_Your assignment_
Only the number is needed. Please count the lines below in which the word "rewrite" occurs.

_Source data_
== Segment start ==
(** Lists of the same lawful field that [all_same] accepts have the same values,
    one interval after the other. *)
Theorem all_same_denotes fd `{!LawfulField fd} g h :
  Forall (fun a => flags_ok a.1 /\ field a.1 = fd) (args g) -> Forall (fun a => flags_ok a.1 /\ field a.1 = fd) (args h) ->
  gtype g = KEY_RANGE -> all_same false g h = true ->
  Forall2 (fun a b => forall x, denotes a.1 x <-> denotes b.1 x) (args g) (args h).
Proof.
  intros Fg Fh T. unfold all_same. rewrite T. destruct (decide (KEY_RANGE = gtype h)) as [<-|]; [|by rewrite bool_decide_false].
  rewrite !bool_decide_true by done. cbn. destruct (gpart g =? gpart h); [|done]. cbn. revert Fh. generalize (args h) as l.
  induction Fg as [|a k [Fa Ea] Fk IH]; intros [|b l] Fl; try done. inversion Fl as [|? ? [Fb Eb] Fl']; subst. cbn [all_same_loop].
  destruct (is_same KEY_RANGE KEY_RANGE a.1 b.1) eqn:E; [|done]. intros A. constructor; [|auto]. intros x.
  apply is_same_denotes; done.
Qed.

(** A single point: the values equal to one value, or NULL. *)
Theorem singlepoint_denotes a x `{!LawfulField (field a)} :
  maybe_null a = real_maybe_null (field a) -> is_singlepoint a = Some true ->
  denotes a x <-> vc (field a) (min_value a) x = 0.
Proof.
  intros Hn. unfold is_singlepoint, denotes, lo, hi, sat. destruct (truth (min_flag a)) eqn:E1; [done|].
  destruct (truth (max_flag a)) eqn:E2; [done|]. apply truth_false in E1 as ->. apply truth_false in E2 as ->. cbn [orb].
  intros S. assert (E : vc (field a) (min_value a) (max_value a) = 0).
  { unfold vc, value_cmp, is_null. rewrite Hn in S. destruct (real_maybe_null (field a)); [|injection S as S; apply Z.eqb_eq in S; by rewrite S].
    destruct (min_value a !! 0%nat) as [n1|]; cbn in S; [|done]. destruct (max_value a !! 0%nat) as [n2|]; cbn in S; [|done].
    destruct (n1 =? n2) eqn:En; [|done]. apply Z.eqb_eq in En. rewrite <- En. cbn in *. destruct (truth n1); [done|].
    injection S as S. apply Z.eqb_eq in S. by rewrite S. }
  rewrite (vc_eq (field a) (min_value a) (max_value a) x E). eval_has. lia.
Qed.
(* ===== verification/Win32Api.v ===== *)
(** What the Windows runner sees of the system and of the Flutter embedder.

    Neither is part of the repository, so both are a parameter, [OS]: asked
    with the whole history of the run, it says which callback to make next
    while a call is in progress ([next]) and what the call returns ([answer]).
    The runner's code is written against the [System] interface, a function
    that performs one call; because a call may send messages back to the window
    procedure before it returns, the interface is implemented (in Runner.v) by
    a loop that lets the system make its callbacks. *)
From stdpp Require Export strings.
From S2P Require Import Prelude.
Open Scope Z_scope.

(** * Data of the system *)

Record RECT := mkRECT { left : Z; top : Z; right : Z; bottom : Z }.

(** An [LPARAM] is a number or the address of a structure of the system. *)
Inductive LPARAM :=
| Lvalue (z : Z)
| Lcreatestruct (lpCreateParams : Z)
| Lrect (r : RECT).

Record MSG := mkMSG { hwnd : Z; message : Z; wParam : Z; lParam : LPARAM }.

Record DartProject := mkProject {
  assets_path : string;
  dart_entrypoint_arguments : list (list Z) }.

Definition WM_DESTROY : Z := 0x2.
Definition WM_SIZE : Z := 0x5.
Definition WM_ACTIVATE : Z := 0x6.
Definition WM_FONTCHANGE : Z := 0x1D.
Definition WM_NCCREATE : Z := 0x81.
Definition WM_DPICHANGED : Z := 0x2E0.
Definition WM_DWMCOLORIZATIONCOLORCHANGED : Z := 0x320.

Definition GWLP_USERDATA : Z := -21.
Definition CS_VREDRAW : Z := 0x1.
Definition CS_HREDRAW : Z := 0x2.
Definition WS_OVERLAPPEDWINDOW : Z := 0xCF0000.
Definition SW_SHOWNORMAL : Z := 1.
Definition SWP_NOZORDER : Z := 0x4.
Definition SWP_NOACTIVATE : Z := 0x10.
Definition MONITOR_DEFAULTTONEAREST : Z := 2.
Definition IDC_ARROW : Z := 32512.
Definition ERROR_SUCCESS : Z := 0.
Definition ATTACH_PARENT_PROCESS : Z := 0xFFFFFFFF.
Definition COINIT_APARTMENTTHREADED : Z := 2.
Definition EXIT_SUCCESS : Z := 0.
Definition EXIT_FAILURE : Z := 1.

Record WNDCLASS := mkWNDCLASS {
  style : Z; cbClsExtra : Z; cbWndExtra : Z; hInstance : Z; hIcon : Z;
  hCursor : Z; hbrBackground : Z; lpszMenuName : Z; lpszClassName : string }.

(** * Calls *)

(** One constructor per function the runner calls.  The window procedure of a
    [WNDCLASS] is always [Win32Window::WndProc] and is left out.  The last
    argument of [CreateWindow] is [lpParam]; [ControllerNew], [ControllerDelete]
    are the constructor and destructor of [flutter::FlutterViewController]. *)
Inductive call :=
| LoadLibraryA (name : string)
| GetProcAddress (module : Z) (name : string)
| EnableNonClientDpiScaling (fn window : Z)
| FreeLibrary (module : Z)
| LoadCursor (inst cursor : Z)
| LoadIcon (inst icon : Z)
| GetModuleHandle (name : Z)
| RegisterClass (c : WNDCLASS)
| UnregisterClass (name : string) (inst : Z)
| MonitorFromPoint (x y flags : Z)
| FlutterDesktopGetDpiForMonitor (monitor : Z)
| CreateWindow (class title : string) (style x y width height parent menu inst param : Z)
| DestroyWindow (window : Z)
| ShowWindow (window cmd : Z)
| SetWindowLongPtr (window index value : Z)
| GetWindowLongPtr (window index : Z)
| DefWindowProc (window msg wparam : Z) (lparam : LPARAM)
| PostQuitMessage (code : Z)
| SetWindowPos (window after x y width height flags : Z)
| GetClientRect (window : Z)
| MoveWindow (window x y width height repaint : Z)
| SetFocus (window : Z)
| SetParent (child parent : Z)
| RegGetValue (key value : string)
| DwmSetWindowAttribute (window attribute value : Z)
| ControllerNew (width height : Z) (project : DartProject)
| ControllerDelete (controller : Z)
| ControllerEngine (controller : Z)
| ControllerView (controller : Z)
| ControllerForceRedraw (controller : Z)
| ControllerHandleTopLevelWindowProc (controller window msg wparam : Z) (lparam : LPARAM)
| ViewGetNativeWindow (view : Z)
| EngineReloadSystemFonts (engine : Z)
| EngineSetNextFrameCallback (engine this : Z)
| GetRegistrarForPlugin (registry : Z) (name : string)
| RegisterWithRegistrar (plugin : string) (registrar : Z)
| AttachConsole (pid : Z)
| IsDebuggerPresent
| AllocConsole
| Freopen_s (name mode : string) (stream : Z)
| Fileno (stream : Z)
| Dup2 (fd1 fd2 : Z)
| SyncWithStdio
| FlutterDesktopResyncOutputStreams
| CoInitializeEx (reserved flags : Z)
| CoUninitialize
| CommandLineToArgvW
| LocalFreeArgv
| GetMessage
| TranslateMessage (m : MSG)
| DispatchMessage (m : MSG).

(** The type of a call's result: a handle, pointer, count or BOOL, except for
    the calls that fill a structure. *)
Definition ans (c : call) : Type :=
  match c with
  | GetClientRect _ => RECT
  | RegGetValue _ _ => Z * Z
  | ControllerHandleTopLevelWindowProc _ _ _ _ _ => option Z
  | CommandLineToArgvW => option (list (list Z))
  | GetMessage => Z * MSG
  | _ => Z
  end.

(** * Runs *)

(** A callback of the system: a message for the window procedure, or the
    next-frame callback an object has registered. *)
Inductive delivery :=
| DMessage (m : MSG)
| DNextFrame (this : Z).

(** What happens in a run: a call, a callback, the value the window procedure
    returns, and the return of a call. *)
Inductive event :=
| ECall (c : call)
| EDeliver (d : delivery)
| EResult (r : Z)
| EReturn (c : call).

(** The history of a run, the latest event first. *)
Abbreviation history := (list event).

Class OS := {
  next : history -> call -> option delivery;
  answer : history -> forall c : call, ans c }.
== Segment end ==
_Exercise solution_
6